EXERCISE DESCRIPTION =
Please repeat the lines below, exactly and only, from the one that holds "block s G x n → (∀" through the one that holds "intros HA Hb Hs Hra".

MATERIAL PROVIDED =
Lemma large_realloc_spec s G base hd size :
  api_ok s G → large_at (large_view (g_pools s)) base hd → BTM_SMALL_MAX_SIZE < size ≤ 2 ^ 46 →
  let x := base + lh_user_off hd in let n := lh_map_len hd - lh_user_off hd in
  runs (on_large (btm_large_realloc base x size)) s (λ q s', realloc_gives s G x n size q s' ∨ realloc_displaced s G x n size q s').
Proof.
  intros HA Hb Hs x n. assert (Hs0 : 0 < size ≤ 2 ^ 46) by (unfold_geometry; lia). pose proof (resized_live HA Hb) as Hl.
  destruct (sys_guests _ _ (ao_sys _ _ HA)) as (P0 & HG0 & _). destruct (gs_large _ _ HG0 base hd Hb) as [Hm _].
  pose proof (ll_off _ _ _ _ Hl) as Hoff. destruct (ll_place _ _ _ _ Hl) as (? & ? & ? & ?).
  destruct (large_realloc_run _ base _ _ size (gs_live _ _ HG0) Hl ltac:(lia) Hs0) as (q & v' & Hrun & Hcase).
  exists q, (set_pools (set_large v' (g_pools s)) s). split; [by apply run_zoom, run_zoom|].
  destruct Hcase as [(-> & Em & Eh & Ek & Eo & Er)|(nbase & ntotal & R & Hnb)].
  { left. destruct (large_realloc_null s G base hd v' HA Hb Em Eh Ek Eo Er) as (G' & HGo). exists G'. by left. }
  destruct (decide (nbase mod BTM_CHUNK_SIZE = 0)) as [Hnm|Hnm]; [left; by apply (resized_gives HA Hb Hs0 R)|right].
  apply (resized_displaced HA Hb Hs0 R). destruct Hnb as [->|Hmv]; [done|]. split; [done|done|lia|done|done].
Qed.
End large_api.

---

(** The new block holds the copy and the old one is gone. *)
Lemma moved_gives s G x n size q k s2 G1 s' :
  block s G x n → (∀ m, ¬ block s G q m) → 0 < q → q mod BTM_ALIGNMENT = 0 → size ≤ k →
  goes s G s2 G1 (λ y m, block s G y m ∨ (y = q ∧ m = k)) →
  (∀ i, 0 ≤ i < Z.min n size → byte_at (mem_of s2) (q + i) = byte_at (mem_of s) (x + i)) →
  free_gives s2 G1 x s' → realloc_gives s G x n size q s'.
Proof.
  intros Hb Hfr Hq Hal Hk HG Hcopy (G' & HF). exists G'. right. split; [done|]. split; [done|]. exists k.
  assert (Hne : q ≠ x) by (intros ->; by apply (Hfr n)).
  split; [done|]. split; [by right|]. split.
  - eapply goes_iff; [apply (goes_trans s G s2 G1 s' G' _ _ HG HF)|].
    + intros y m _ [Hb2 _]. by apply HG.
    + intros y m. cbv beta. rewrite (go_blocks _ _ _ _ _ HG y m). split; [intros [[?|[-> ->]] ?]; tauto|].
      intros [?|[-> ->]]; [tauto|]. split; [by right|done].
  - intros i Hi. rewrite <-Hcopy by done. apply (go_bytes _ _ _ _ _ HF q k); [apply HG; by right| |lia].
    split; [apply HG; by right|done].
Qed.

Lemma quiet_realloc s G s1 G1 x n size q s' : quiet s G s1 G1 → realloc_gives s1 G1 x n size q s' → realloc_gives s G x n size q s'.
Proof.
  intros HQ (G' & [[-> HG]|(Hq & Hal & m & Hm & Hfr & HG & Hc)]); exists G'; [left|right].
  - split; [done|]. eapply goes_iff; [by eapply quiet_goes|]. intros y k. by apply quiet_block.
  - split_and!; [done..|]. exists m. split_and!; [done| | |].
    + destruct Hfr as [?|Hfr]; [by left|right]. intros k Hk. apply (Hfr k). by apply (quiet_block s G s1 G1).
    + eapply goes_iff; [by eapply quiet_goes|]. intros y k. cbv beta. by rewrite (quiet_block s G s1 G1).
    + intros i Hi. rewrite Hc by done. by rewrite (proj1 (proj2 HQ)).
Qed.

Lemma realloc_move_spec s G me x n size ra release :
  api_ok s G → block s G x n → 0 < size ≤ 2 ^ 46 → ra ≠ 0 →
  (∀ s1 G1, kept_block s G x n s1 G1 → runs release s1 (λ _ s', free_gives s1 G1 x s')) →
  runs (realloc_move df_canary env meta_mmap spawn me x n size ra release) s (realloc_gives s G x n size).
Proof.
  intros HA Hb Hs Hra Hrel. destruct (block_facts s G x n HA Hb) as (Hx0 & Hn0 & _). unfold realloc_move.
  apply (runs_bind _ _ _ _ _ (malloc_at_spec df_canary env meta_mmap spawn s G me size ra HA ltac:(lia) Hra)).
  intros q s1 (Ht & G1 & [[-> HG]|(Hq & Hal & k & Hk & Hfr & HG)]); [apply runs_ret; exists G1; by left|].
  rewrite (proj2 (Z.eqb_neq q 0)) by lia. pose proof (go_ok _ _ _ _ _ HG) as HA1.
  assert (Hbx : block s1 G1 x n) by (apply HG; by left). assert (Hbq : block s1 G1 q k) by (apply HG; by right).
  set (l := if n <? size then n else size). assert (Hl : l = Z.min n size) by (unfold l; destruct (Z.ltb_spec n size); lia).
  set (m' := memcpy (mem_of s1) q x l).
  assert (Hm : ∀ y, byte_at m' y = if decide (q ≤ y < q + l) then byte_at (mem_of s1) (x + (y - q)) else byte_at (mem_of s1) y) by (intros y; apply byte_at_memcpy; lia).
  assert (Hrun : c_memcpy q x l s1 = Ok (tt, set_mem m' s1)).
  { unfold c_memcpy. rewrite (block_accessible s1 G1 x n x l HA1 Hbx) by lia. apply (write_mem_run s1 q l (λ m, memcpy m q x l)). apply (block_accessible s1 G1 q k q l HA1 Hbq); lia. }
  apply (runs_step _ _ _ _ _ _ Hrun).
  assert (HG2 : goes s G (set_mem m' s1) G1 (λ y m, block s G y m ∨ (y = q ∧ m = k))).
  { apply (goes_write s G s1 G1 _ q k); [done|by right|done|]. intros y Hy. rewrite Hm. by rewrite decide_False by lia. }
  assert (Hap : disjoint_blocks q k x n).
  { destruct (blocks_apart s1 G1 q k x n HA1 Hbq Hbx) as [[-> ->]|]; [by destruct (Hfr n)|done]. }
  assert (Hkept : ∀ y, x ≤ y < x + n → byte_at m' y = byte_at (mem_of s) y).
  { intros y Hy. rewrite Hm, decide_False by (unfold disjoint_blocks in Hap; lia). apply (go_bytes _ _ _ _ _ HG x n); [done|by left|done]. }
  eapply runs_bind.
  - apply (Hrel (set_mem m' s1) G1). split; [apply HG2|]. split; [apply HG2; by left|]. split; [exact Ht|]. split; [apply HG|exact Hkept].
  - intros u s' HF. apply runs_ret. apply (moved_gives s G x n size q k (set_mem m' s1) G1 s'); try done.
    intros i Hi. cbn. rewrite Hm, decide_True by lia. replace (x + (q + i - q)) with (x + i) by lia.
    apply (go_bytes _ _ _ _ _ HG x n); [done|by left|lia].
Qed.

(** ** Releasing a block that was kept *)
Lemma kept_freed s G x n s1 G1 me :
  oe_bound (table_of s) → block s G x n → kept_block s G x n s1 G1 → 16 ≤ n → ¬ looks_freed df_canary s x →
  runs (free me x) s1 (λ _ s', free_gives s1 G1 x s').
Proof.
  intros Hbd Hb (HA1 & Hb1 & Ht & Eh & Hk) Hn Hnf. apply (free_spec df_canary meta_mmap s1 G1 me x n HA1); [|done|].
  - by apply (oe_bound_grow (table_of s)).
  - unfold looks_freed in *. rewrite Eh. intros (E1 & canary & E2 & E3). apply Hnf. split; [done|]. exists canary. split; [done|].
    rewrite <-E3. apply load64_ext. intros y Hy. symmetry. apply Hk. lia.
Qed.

RESPONSE TO THE EXERCISE =
  block s G x n → (∀ m, ¬ block s G q m) → 0 < q → q mod BTM_ALIGNMENT = 0 → size ≤ k →
  goes s G s2 G1 (λ y m, block s G y m ∨ (y = q ∧ m = k)) →
  (∀ i, 0 ≤ i < Z.min n size → byte_at (mem_of s2) (q + i) = byte_at (mem_of s) (x + i)) →
  free_gives s2 G1 x s' → realloc_gives s G x n size q s'.
Proof.
  intros Hb Hfr Hq Hal Hk HG Hcopy (G' & HF). exists G'. right. split; [done|]. split; [done|]. exists k.
  assert (Hne : q ≠ x) by (intros ->; by apply (Hfr n)).
  split; [done|]. split; [by right|]. split.
  - eapply goes_iff; [apply (goes_trans s G s2 G1 s' G' _ _ HG HF)|].
    + intros y m _ [Hb2 _]. by apply HG.
    + intros y m. cbv beta. rewrite (go_blocks _ _ _ _ _ HG y m). split; [intros [[?|[-> ->]] ?]; tauto|].
      intros [?|[-> ->]]; [tauto|]. split; [by right|done].
  - intros i Hi. rewrite <-Hcopy by done. apply (go_bytes _ _ _ _ _ HF q k); [apply HG; by right| |lia].
    split; [apply HG; by right|done].
Qed.

Lemma quiet_realloc s G s1 G1 x n size q s' : quiet s G s1 G1 → realloc_gives s1 G1 x n size q s' → realloc_gives s G x n size q s'.
Proof.
  intros HQ (G' & [[-> HG]|(Hq & Hal & m & Hm & Hfr & HG & Hc)]); exists G'; [left|right].
  - split; [done|]. eapply goes_iff; [by eapply quiet_goes|]. intros y k. by apply quiet_block.
  - split_and!; [done..|]. exists m. split_and!; [done| | |].
    + destruct Hfr as [?|Hfr]; [by left|right]. intros k Hk. apply (Hfr k). by apply (quiet_block s G s1 G1).
    + eapply goes_iff; [by eapply quiet_goes|]. intros y k. cbv beta. by rewrite (quiet_block s G s1 G1).
    + intros i Hi. rewrite Hc by done. by rewrite (proj1 (proj2 HQ)).
Qed.

Lemma realloc_move_spec s G me x n size ra release :
  api_ok s G → block s G x n → 0 < size ≤ 2 ^ 46 → ra ≠ 0 →
  (∀ s1 G1, kept_block s G x n s1 G1 → runs release s1 (λ _ s', free_gives s1 G1 x s')) →
  runs (realloc_move df_canary env meta_mmap spawn me x n size ra release) s (realloc_gives s G x n size).
Proof.
  intros HA Hb Hs Hra Hrel. destruct (block_facts s G x n HA Hb) as (Hx0 & Hn0 & _). unfold realloc_move.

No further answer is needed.